The luminous flux falling on the area dA from a source of intensity I is given by dF = IdA cos φ/r^{2}, as shown in the diagram at the left. This follows directly from the definition of I as luminous flux per unit solid angle and the definition of solid angle. If the source is an extended one, then this must be integrated over the source area. The luminous flux per unit area falling on a surface is called the *illumination* E of the surface, and is measured in lm/m^{2}. A lm/m^{2} is called a *lux*, and a lm/cm^{2} is called a *phot*. Clearly, 10000 lx = 1 phot, for what it is worth. For a point source, E = dF/dA = I cos φ/r^{2}.

All that is involved here is an intensity in cd and a distance. We get different units if we take the metre, centimetre and foot as the distance units. So, in addition to the lux and the phot, we have the ft-cd, foot candle, which is lm/ft^{2}. It is easy to convert between these units, but it would be less confusing to use the full dimensions rather than the given names. I get 1 ft-cd = 10.76 lux. See if you agree. 30 ft-cd or 300 lux is considered adequate for normal work. A ft-cd (fc) is 0.929 milliphots, by the way.

The term *illuminance* has been proposed to replace illumination, apparently to show that the word has a technical meaning that should be distinguished from the general term illumination. This is yet another useless complication, with much less reason than the substitution of luminance for brightness. It might even create some confusion with luminance, which sounds similar. Nobody confuses illumination with lumination, and if one does, it is harmless.

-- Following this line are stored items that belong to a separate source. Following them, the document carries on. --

(** X23: [FetchRepo.exec] on a repository URL. When cloning fails, the
    crawl hands back no file and [exec] raises "Failed to fetch files".
    Otherwise, for a walk whose relative paths are pairwise distinct, the
    files fetched are, in the order of the walk, those whose size can be
    read and is at most [max_file_size], whose name matches an include
    pattern (when there are any), whose path matches no exclude pattern
    and whose text can be read; [exec] raises "Failed to fetch files"
    exactly when no file of the walk is such a file. *)
Theorem fetch_keeps_or_fails fnmatch repo_url max_file_size include_patterns
    exclude_patterns :
  (∀ e,
     Crawl.exec fnmatch (λ _ _ _, Crawl.CloneFails e) repo_url max_file_size
       include_patterns exclude_patterns
     = Raise (OtherException "Failed to fetch files"))
  ∧ (∀ walked,
       NoDup (map Crawl.rel_path walked) →
       Crawl.exec fnmatch (λ _ _ _, Crawl.Cloned walked) repo_url max_file_size
         include_patterns exclude_patterns
       = match omap (Crawl.kept fnmatch max_file_size include_patterns
                       exclude_patterns) walked with
         | [] => Raise (OtherException "Failed to fetch files")
         | files_list => Ok files_list
         end).
Proof.
  destruct (CrawlFacts.parse_github_url_returns repo_url)
    as ([[clean branch] subdirectory] & Hparse).
  split.
  - intros e. unfold Crawl.exec. by rewrite Hparse.
  - intros walked Hnd. unfold Crawl.exec. rewrite Hparse.
    cbn [mbind result_mbind result_bind Crawl.crawl_git_repo].
    pose proof (CrawlFacts.crawl_loop_distinct fnmatch max_file_size
                  include_patterns exclude_patterns walked [] Hnd) as Hloop.
    cbn [app omap list_omap] in Hloop. rewrite Hloop.
    by destruct (omap _ walked).
Qed.

(** ** An oracle failure in the Narrative Assembly Stage *)

Module OutageFacts.
Import PyStr PyStrFacts.

Lemma rstrip_keeps_head c s :
  is_space c = false → ∃ r, rstrip (String c s) = String c r.
Proof.
  intros Hc. unfold rstrip. cbn [rstrip_by].
  destruct (rstrip_by is_space s); [rewrite Hc|]; by eexists.
Qed.

Lemma rstrip_closed s c :
  is_space c = false → rstrip (s +:+ String c EmptyString) = s +:+ String c EmptyString.
Proof.
  intros Hc. unfold rstrip. induction s as [|d s IH].
  - rewrite app_nil_l. cbn [rstrip_by]. by rewrite Hc.
  - rewrite app_cons. cbn [rstrip_by]. rewrite IH.
    by destruct s.
Qed.

(** The text of a failure marker is left as it is by the heading check,
    which puts the heading and a blank line before it. *)
Lemma repair_heading_of_marker abstraction_name e :
  WriteChapters.repair_heading abstraction_name
    ("[OpenAI call failed: " +:+ e +:+ "]")
  = "# " +:+ abstraction_name +:+ NL +:+ NL
    +:+ "[OpenAI call failed: " +:+ e +:+ "]".
Proof.
  unfold WriteChapters.repair_heading.
  set (marker := "[OpenAI call failed: " +:+ e +:+ "]").
  assert (strip marker = marker) as ->.
  { unfold strip, marker.
    change ("[OpenAI call failed: " +:+ e +:+ "]")
      with (String "[" ("OpenAI call failed: " +:+ e +:+ "]")).
    rewrite lstrip_head by done.
    change (String "[" ("OpenAI call failed: " +:+ e +:+ "]"))
      with ("[OpenAI call failed: " +:+ e +:+ "]").
    replace ("[OpenAI call failed: " +:+ e +:+ "]")
      with (("[OpenAI call failed: " +:+ e) +:+ "]") by by rewrite app_assoc.
    by apply rstrip_closed. }
  assert (startswith marker ("# " +:+ abstraction_name) = false) as -> by done.
  cbn [negb].
  destruct (split NL marker) as [|first rest] eqn:Hs;
    [by rewrite !app_assoc|].
  assert (∃ t, first = String "[" t) as [t ->].
  { unfold split, marker in Hs.
    change ("[OpenAI call failed: " +:+ e +:+ "]")
      with (String "[" ("OpenAI call failed: " +:+ e +:+ "]")) in Hs.
    cbn [split_go] in Hs.
    assert (String.prefix NL
              (String "[" ("OpenAI call failed: " +:+ e +:+ "]")) = false)
      as Hp by done.
    rewrite Hp in Hs.
    destruct (split_go NL 0 ("OpenAI call failed: " +:+ e +:+ "]"));
      injection Hs as <- _; by eexists. }
  unfold strip. rewrite lstrip_head by done.
  destruct (rstrip_keeps_head "[" t) as [r ->]; [done|].
  assert (startswith (String "[" r) "#" = false) as -> by done.
  by rewrite !app_assoc.
Qed.

End OutageFacts.

(** X24: when the oracle call of a chapter raises (and the cache gives no
    answer), [call_llm] returns the failure marker, which goes through the
    heading check like any chapter text: [exec] returns the heading, a
    blank line and the marker as the chapter, on the first attempt. The
    failure is not retried, whatever [max_retries] is; one oracle call is
    made and the cache file is left as it is. *)
Theorem oracle_failure_becomes_the_chapter environment prompt
    abstraction_name use_cache max_retries w e :
  CallLlm.api (environment (length (Stage.calls w))) = CallLlm.ApiRaises e →
  CallLlm.cache_hit (environment (length (Stage.calls w))) prompt use_cache
    (Stage.cache w) = None →
  Node._exec
    (Pipeline.WriteChapters_exec environment prompt abstraction_name use_cache)
    (S max_retries) w
  = (Ok (Some ("# " +:+ abstraction_name +:+ NL +:+ NL
               +:+ "[OpenAI call failed: " +:+ e +:+ "]")),
     {| Stage.cache := Stage.cache w;
        Stage.calls := Stage.calls w ++ [(prompt, use_cache)] |}).
Proof.
  intros Hapi Hmiss. unfold Node._exec. cbn [Node.attempts].
  unfold Pipeline.WriteChapters_exec, Stage.exec, Stage.call_llm_in.
  rewrite bool_decide_eq_true_2, andb_true_r by done.
  destruct (CallLlmFacts.call_llm_cases (environment (length (Stage.calls w)))
              prompt use_cache (Stage.cache w))
    as [(c & Hhit & _)|[(_ & _ & ->)|(_ & _ & t & Hfresh & Hclean & _)]].
  - congruence.
  - unfold fresh_response. rewrite Hapi. cbn [mbind result_mbind result_bind].
    by rewrite OutageFacts.repair_heading_of_marker.
  - unfold fresh_response in Hfresh. rewrite Hapi in Hfresh.
    injection Hfresh as <-. done.
Qed.
(** * The toolkit's templates, git-log parser, logger and command discovery

    A shallow embedding of [tools/template.ts], [tools/git.ts],
    [tools/logger.ts] (and its earlier revision), [tools/try-catch.ts],
    [tools/filesystem.ts], [tools/callsites.ts], the emoji and
    versioning modules and the two revisions of the [run] entry point,
    followed by the properties proved about them.

    ECMAScript strings are sequences of UTF-16 code units; they are
    modelled as lists of numbers so that the white space and line
    terminator classes used by [trim] and by the regular expression
    [/{.+?}/g] are the ones of the language. *)

From Stdlib Require Import List NArith ZArith Bool Ascii String Lia PeanoNat.
From Stdlib Require Import Floats.PrimFloat.
Import ListNotations.

Set Implicit Arguments.

(** ** ECMAScript strings and the String.prototype methods the toolkit calls *)
Module JS.

Definition code_unit := N.
Definition jsstring := list code_unit.

(** Literals: an ASCII text as code units. *)
Fixpoint str (s : string) : jsstring :=
  match s with
  | EmptyString => []
  | String a r => N_of_ascii a :: str r
  end.

Fixpoint eqb (a b : jsstring) : bool :=
  match a, b with
  | [], [] => true
  | x :: a', y :: b' => N.eqb x y && eqb a' b'
  | _, _ => false
  end.

Definition lbrace : code_unit := 123%N.
Definition rbrace : code_unit := 125%N.
Definition dollar : code_unit := 36%N.
Definition ampersand : code_unit := 38%N.
Definition backtick : code_unit := 96%N.
Definition apostrophe : code_unit := 39%N.
Definition dquote : code_unit := 34%N.

(** ["\n"] *)
Definition newline : jsstring := [10%N].

(** LineTerminator: LF, CR, LS, PS. *)
Definition isLineTerminator (c : code_unit) : bool :=
  (c =? 10)%N || (c =? 13)%N || (c =? 8232)%N || (c =? 8233)%N.

(** WhiteSpace: TAB, VT, FF, ZWNBSP and the space separators. *)
Definition isWhiteSpace (c : code_unit) : bool :=
  (c =? 9)%N || (c =? 11)%N || (c =? 12)%N || (c =? 32)%N || (c =? 160)%N
  || (c =? 5760)%N || ((8192 <=? c)%N && (c <=? 8202)%N)
  || (c =? 8239)%N || (c =? 8287)%N || (c =? 12288)%N || (c =? 65279)%N.

Definition isTrimmable (c : code_unit) : bool :=
  isWhiteSpace c || isLineTerminator c.

Fixpoint trimStart (s : jsstring) : jsstring :=
  match s with
  | [] => []
  | c :: r => if isTrimmable c then trimStart r else s
  end.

Most of the confusion in illumination calculations now comes when we consider the illuminated surface as a new source of luminous flux. Illuminated surfaces differ greatly in their response to incident light. A specularly reflecting surface, such as that of a metal, reflects the light according to the laws of reflection. A surface may be perfectly absorbing, or black, and in this case it just soaks up the luminous flux and does not return any. Most surfaces are somewhere in between. The science of illumination mainly concerns itself with the ideal case of a diffusing surface as defined by Lambert. Such a lambertian surface does not lose any incident radiant flux, but re-emits it in all the available solid angle, which here is 2π radians, on the illuminated side of the surface. Moreover, it emits it so that the surface appears equally bright from any direction. That is, equal projected areas radiate equal amounts of luminous flux. Though this is an ideal, many real surfaces approach it.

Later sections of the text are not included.